Sementara itu, ekonom sekaligus Direktur Eksekutif Center of Economics and Law Studies (Celios) Bhima Yudhistira memproyeksikan konflik yang memanas di Timur Tengah bisa menaikkan harga minyak mentah hingga US$90—US$92 per barrel.

Senada dengan Zuhdi, Bhima berpendapat meski harga minyak naik, tetap belum mampu menandingi harga saat krisis minyak mentah 1973 yang kala itu menembus rekor kenaikan tertinggi dari US$2 per barrel menjadi US$11 per barrel atau naik 450%.

“Faktor politik dan keamanan memang punya andil, tetapi pasar minyak akhir-akhir ini cenderung mengalami anomali pasokan dan permintaan sekaligus,” ujarnya.

Beberapa faktor yang membuat harga minyak tidak seliar 1973, kata Bhima, adalah relaksasi pembatasan ekspor minyak dari Rusia yang diperkirakan menambah pasokan minyak global.

Kemudian, belum jelasnya pemangkasan produksi minyak yang masih dibahas pada pertemuan Saudi Arabia dan Rusia pada November. “Berapa banyak produksi yang dipangkas masih teka-teki,” ujarnya.

Faktor lainnya adalah penguatan dolar AS yang menjadi kabar buruk bagi pemain komoditas minyak karena kekhawatiran banyak negara importir minyak mengurangi permintaan impor karena selisih kurs.
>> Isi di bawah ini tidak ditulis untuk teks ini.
(** What backs a lease, given the lifetime and the bindings the host configured. *)
Record lease_ok (ttl : Z) (bindings : gmap string CredentialBinding)
    (k : LeaseBook _Lease CredentialAuthorizationReceipt) (id : string) (l : _Lease) : Prop := {
  lo_id : kl_lease_id l = id;
  lo_request : request_ok (kl_request l);
  lo_seen : kq_call_id (kl_request l) ∈ bk_seen k;
  lo_binding : bound bindings (kl_request l) (kl_binding l);
  lo_expires : kl_expires_at_unix l = kl_issued_at_unix l + ttl;
  lo_receipt : exists r, r ∈ bk_receipts k /\ authorizes r l
    /\ admitted (bk_capabilities k) (kq_subject_id (kl_request l)) "credential.access"
         (kq_policy_sha256 (kl_request l)) (use_scope (kl_request l))
         (use_action (kl_request l) (request_digest (kl_request l)) (kl_binding l))
         (kl_issued_at_unix l) (kl_capability_id l) (kr_capability_receipt_sha256 r)
}.

Definition receipt_sealed (r : CredentialAuthorizationReceipt) : Prop :=
  kr_receipt_sha256 r = canonical_sha256 (JObj (CredentialAuthorizationReceipt_body r)).

#[local] Obligation Tactic := idtac.

#[export] Program Instance credential_leases (ttl : Z) (bindings : gmap string CredentialBinding) :
    LeaseTheory _Lease CredentialAuthorizationReceipt := {
  lt_kind := "credential-lease:"; lt_call l := kq_call_id (kl_request l); lt_used := kl_consumed;
  lt_burn := burn; lt_sealed := receipt_sealed; lt_backed := lease_ok ttl bindings }.
Next Obligation. done. Qed.
Next Obligation. done. Qed.
Next Obligation.
  intros ttl bindings k id l [H1 H2 H3 H4 H5 (r & Hr & [] & Ha)]. constructor; try done. by exists r.
Qed.
Next Obligation. intros ttl bindings k id l. apply lo_seen. Qed.
Next Obligation.
  intros ttl bindings k k' id l [Hbr _ Hs [rs Hrs]] [H1 H2 H3 H4 H5 (r & Hr & Hau & Ha)].
  constructor; try done; [set_solver|]. exists r. split; [rewrite Hrs; apply elem_of_app; by left|].
  split; [done|]. by eapply admitted_later.
Qed.

Definition book_of b : LeaseBook _Lease CredentialAuthorizationReceipt := {|
  bk_capabilities := kk_capability_broker b; bk_leases := kk_leases b; bk_seen := kk_seen_call_ids b;
  bk_receipts := kk_receipts b |}.

(** What the host configured is fixed. *)
Definition configuration b : Z * string * gmap string CredentialBinding :=
  (kk_lease_ttl_seconds b, kk_adapter_token_sha256 b, kk_bindings b).

Definition theory_of b : LeaseTheory _Lease CredentialAuthorizationReceipt :=
  credential_leases (kk_lease_ttl_seconds b) (kk_bindings b).

(** A binding the host supplied: its digest is that of its body. *)
Definition binding_ok (id : string) (bd : CredentialBinding) : Prop :=
  kb_binding_id bd = id /\ kb_binding_sha256 bd = canonical_sha256 (JObj (CredentialBinding_body bd)).

Record credential_inv b : Prop := {
  ci_ttl : 1 <= kk_lease_ttl_seconds b <= MAX_LEASE_TTL_SECONDS;
  ci_bindings : map_Forall binding_ok (kk_bindings b);
  ci_book : book_sound (T := theory_of b) (book_of b)
}.

(** The steps keep the configuration and the soundness of the book. *)
Definition credential_ok b b' : Prop :=
  configuration b' = configuration b /\ book_kept (T := theory_of b) (book_of b) (book_of b').

#[export] Instance credential_ok_preorder : PreOrder credential_ok.
Proof.
  split; [by intros b|]. intros b1 b2 b3 [E1 H1] [E2 H2]. split; [congruence|].
  unfold theory_of in *. injection E1 as Et _ Eb. rewrite Et, Eb in H2. by etrans.
Qed.

Lemma credential_ok_inv b b' : credential_ok b b' -> credential_inv b ->
  credential_inv b' /\ book_grows kl_consumed burn (book_of b) (book_of b').
Proof.
  intros [E Hk] [Ht Hbd Hb]. destruct (Hk Hb) as [Hb' Hg]. split; [|exact Hg].
  injection E as Et _ Eb. constructor; rewrite ?Et, ?Eb; [done|done|]. unfold theory_of. by rewrite Et, Eb.
Qed.

Lemma push_ok b r : receipt_sealed r -> credential_ok b (push_receipt r b).
Proof. intros Hr. split; [done|]. by apply (book_push (T := theory_of b)). Qed.

Lemma see_ok b call_id : credential_ok b (see_call call_id b).
Proof. split; [done|]. apply (book_see (T := theory_of b)). Qed.

Lemma contained_ok b flag evidence : credential_ok b (set_containment flag evidence b).
Proof. by split. Qed.

Lemma capability_ok b c : broker_ok (kk_capability_broker b) c -> credential_ok b (set_capability_broker c b).
Proof. intros Hc. split; [done|]. by apply (book_capabilities (T := theory_of b)). Qed.

Lemma burn_ok b id l : kk_leases b !! id = Some l -> kl_consumed l = false ->
  credential_ok b (set_leases (<[id := burn l]> (kk_leases b)) b).
Proof. intros Hl Hu. split; [done|]. by apply (book_burned (T := theory_of b)). Qed.

(** *** Authorization *)
Lemma credential_receipt_run req now csha rsha bsha asha dec rs lid exp b :
  let r := receipt_of (length (kk_receipts b)) req now csha rsha bsha asha dec rs lid exp in
  _receipt req now csha rsha bsha asha dec rs lid exp b
  = (Ok (CredentialAuthorizationReceipt_as_document r), push_receipt r b).
Proof. reflexivity. Qed.

Lemma receipt_ok req now csha rsha bsha asha dec rs lid exp b :
  credential_ok b (snd (_receipt req now csha rsha bsha asha dec rs lid exp b)).
Proof. rewrite credential_receipt_run. by apply push_ok. Qed.

(** The receipt and the lease [issue_lease] makes. *)
Definition grant_for b (req : CredentialUseRequest) (bd : CredentialBinding) (asha : string) (now : Z)
    : CredentialAuthorizationReceipt :=
  receipt_of (length (kk_receipts b)) req now (credential_ref req) (request_digest req)
    (kb_binding_sha256 bd) asha "ALLOW"
    ["binding_match"; "credential_capability_admitted"; "opaque_lease_issued"]
    (Some (lease_id_of (size (kk_leases b)) (kq_call_id req) (kb_binding_sha256 bd) now))
    (Some (now + kk_lease_ttl_seconds b)).

Definition lease_for b (req : CredentialUseRequest) (bd : CredentialBinding) (id : string) (now : Z)
    (r : CredentialAuthorizationReceipt) : _Lease := {|
  kl_lease_id := lease_id_of (size (kk_leases b)) (kq_call_id req) (kb_binding_sha256 bd) now;
  kl_request := req; kl_binding := bd; kl_capability_id := id;
  kl_authorization_receipt_sha256 := kr_receipt_sha256 r; kl_issued_at_unix := now;
  kl_expires_at_unix := now + kk_lease_ttl_seconds b; kl_consumed := false |}.

Definition add_lease (l : _Lease) b : CredentialBroker :=
  set_leases (<[kl_lease_id l := l]> (kk_leases b)) b.

Lemma issue_run req bd doc now b id asha :
  dict_get doc "capability_id" = Some (JStr id) -> dict_get doc "receipt_sha256" = Some (JStr asha) ->
  let r := grant_for b req bd asha now in
  issue_lease req (request_digest req) bd doc now b
  = (Ok (CredentialAuthorizationReceipt_as_document r),
     add_lease (lease_for b req bd id now r) (push_receipt r b)).
Proof.
  intros Hid Hsha. unfold issue_lease. M_go.
  rewrite (str_item_get _ _ _ Hid), (str_item_get _ _ _ Hsha). M_go. rewrite M_bind_eq, credential_receipt_run. M_go.
  change (str_item (CredentialAuthorizationReceipt_as_document ?r) "receipt_sha256")
    with (Ok (kr_receipt_sha256 r)). by M_go.
Qed.

Lemma add_lease_ok b l rest :
  lease_ok (kk_lease_ttl_seconds b) (kk_bindings b) (book_of b) (kl_lease_id l) l ->
  kl_lease_id l = "credential-lease:" +:+ pretty (Z.of_nat (size (kk_leases b)) + 1) +:+ ":" +:+ rest ->
  (forall id l', kk_leases b !! id = Some l' -> kq_call_id (kl_request l') <> kq_call_id (kl_request l)) ->
  credential_ok b (add_lease l b).
Proof.
  intros Hl Hid Hcall. split; [done|]. unfold add_lease. rewrite Hid in *.
  by apply (book_added (T := theory_of b) (book_of b) l rest).
Qed.

Lemma ask_ok req bd now b : credential_inv b -> request_ok req -> kq_call_id req ∈ kk_seen_call_ids b ->
  bound (kk_bindings b) req bd ->
  (forall id l, kk_leases b !! id = Some l -> kq_call_id (kl_request l) <> kq_call_id req) ->
  credential_ok b (snd (ask_capability req (request_digest req) bd now b)).
Proof.
  intros Hb Hreq Hseen Hbind Hcall. unfold ask_capability. rewrite M_bind_eq. unfold zoom.
  pose proof (authorize_ok (kq_subject_id req) "credential.access" (kq_policy_sha256 req) (use_scope req)
    (use_action req (request_digest req) bd) now None None (kk_capability_broker b)) as Hauth.
  destruct (CapabilityBroker.authorize _ _ _ _ _ _ _ _ _) as [[doc|e] c] eqn:Ha; cbn [snd] in Hauth;
    apply capability_ok in Hauth; [|exact Hauth].
  set (b1 := set_capability_broker c b) in *. rewrite M_lift.
  destruct (dict_item doc "decision") as [d|e] eqn:Hd; [|exact Hauth].
  destruct (is_str d "ALLOW") eqn:Hdec; cbn [negb].
  - destruct (authorize_admits _ _ _ _ _ _ _ _ _ _ _ (bs_capabilities _ (ci_book b Hb)) Ha
      (decision_item _ _ _ Hd Hdec)) as (scope & id & asha & Hscope & Hid & Hsha & Hadm).
    apply use_scope_valid in Hscope as ->. rewrite (issue_run _ _ _ _ _ id asha Hid Hsha). cbn [snd].
    set (r := grant_for b1 req bd asha now). etrans; [exact Hauth|]. etrans; [by apply (push_ok b1 r)|].
    eapply add_lease_ok; [|reflexivity|done]. constructor; try done.
    exists r. split; [apply elem_of_app; right; by left|]. split; [by constructor|done].
  - rewrite M_lift. destruct (str_item _ _); [|exact Hauth]. rewrite M_lift.
    destruct (codes_item _ _); [|exact Hauth]. etrans; [exact Hauth|]. apply receipt_ok.
Qed.

Lemma body_of_request req : request_ok req ->
  CredentialUseRequest_body req = Ok (from_ok [] (CredentialUseRequest_body req)).
Proof. intros [Hr _ _ _ _]. unfold CredentialUseRequest_body. by rewrite Hr. Qed.

Lemma credential_authorize_ok clock request b : credential_inv b ->
  credential_ok b (snd (authorize clock request b)).
Proof.
  intros Hinv. unfold authorize. M_go. destruct (normalized request) as [req|e] eqn:Hn; [|reflexivity]. M_go.
  apply normalized_normal in Hn. rewrite (body_of_request req Hn). M_go.
  destruct (_now clock) as [now|e]; [|reflexivity]. M_go.
  case_bool_decide as Hseen; [apply receipt_ok|]. M_go.
  destruct (kk_contained b); [etrans; [apply see_ok|apply receipt_ok]|].
  destruct (_match_binding req b) as [bd|] eqn:Hb; [|etrans; [apply see_ok|apply receipt_ok]].
  etrans; [apply see_ok|]. apply ask_ok; try done.
  - exact (proj1 (credential_ok_inv _ _ (see_ok b _) Hinv)).
  - cbn. set_solver.
  - destruct (match_binding_unique _ _ _ Hb) as (id & Hid & Hm & Hu). split; [by exists id|done].
  - exact (fresh_call (T := theory_of b) (book_of b) _ (ci_book b Hinv) Hseen).
Qed.
(** *** Consumption *)

(** What [check_lease] requires. *)
Record usable (clock : result Z) (lease_id adapter_token : string) b (now : Z) (l : _Lease) : Prop := {
  us_adapter : sha256_hex adapter_token = kk_adapter_token_sha256 b;
  us_clock : clock = Ok now /\ 0 <= now;
  us_free : kk_contained b = false;
  us_known : kk_leases b !! lease_id = Some l;
  us_unused : kl_consumed l = false;
  us_time : kl_issued_at_unix l <= now < kl_expires_at_unix l;
  us_source : exists s, cb_states (kk_capability_broker b) !! kl_capability_id l = Some s
    /\ cs_status s = Active /\ now < cc_expires_at_unix (cs_contract s)
}.

Lemma check_lease_exact clock lease_id token b l :
  check_lease clock lease_id token b = Ok l <-> exists now, usable clock lease_id token b now l.
Proof.
  unfold check_lease, _adapter_authenticated, _capability_still_active, credential_if. split.
  - intros H. py_inv.
    match goal with Hx : _now _ = Ok _ |- _ => apply now_accepts in Hx end.
    match goal with Hx : still_active _ _ _ = Ok _ |- _ =>
      rewrite still_active_exact in Hx; injection Hx as Hx end.
    repeat match goal with Hx : negb _ = false |- _ => apply negb_false_iff in Hx
                      | Hx : (_ <? _) = false |- _ => apply Z.ltb_ge in Hx
                      | Hx : (_ <=? _) = false |- _ => apply Z.leb_gt in Hx
                      | Hx : String.eqb _ _ = true |- _ => apply String.eqb_eq in Hx end.
    destruct (kk_leases b !! lease_id) as [l'|] eqn:Hl; [|done].
    match goal with Hx : Ok _ = Ok _ |- _ => injection Hx as <- end.
    eexists. constructor; try done. apply active_exact. congruence.
  - intros (now & [Hd Hc Hf Hl Hu Htime Hs]). apply now_accepts in Hc. apply active_exact in Hs.
    rewrite Hd, String.eqb_refl. cbn [negb raise_if]. rewrite bind_Ok, Hc, bind_Ok, Hf. cbn [raise_if].
    rewrite bind_Ok, Hl, bind_Ok, Hu, still_active_exact, Hs.
    rewrite (proj2 (Z.leb_gt _ _) (proj2 Htime)), (proj2 (Z.ltb_ge _ _) (proj1 Htime)). done.
Qed.

Lemma consume_run clock lease_id token b :
  consume_for_trusted_adapter clock lease_id token b =
  match check_lease clock lease_id token b with
  | Ok l => (Ok (reference_of l), set_leases (<[lease_id := burn l]> (kk_leases b)) b)
  | Err e => (Err e, b)
  end.
Proof. unfold consume_for_trusted_adapter. M_go. by destruct (check_lease _ _ _ _). Qed.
“China sebagai negara konsumen energi yang besar sedang alami perlambatan ekonomi hingga 2024, dengan outlook pertumbuhan ekonomi 4,4% atau di bawah proyeksi Indonesia yang sebesar 5%. Industri di China tidak sedang ekspansi sehingga mempengaruhi demand minyak global,” terang Bhima.

Sejarah krisis harga minyak./dok. Bloomberg

Ekonom Celios lainnya, Nailul Huda, mengatakan setiap konflik pasti akan menaikkan permintaan akan minyak karena untuk kebutuhan produksi alat perang, mobilitas perang, bahkan hanya untuk berjaga-jaga dari negara yang tidak ikut berkonflik.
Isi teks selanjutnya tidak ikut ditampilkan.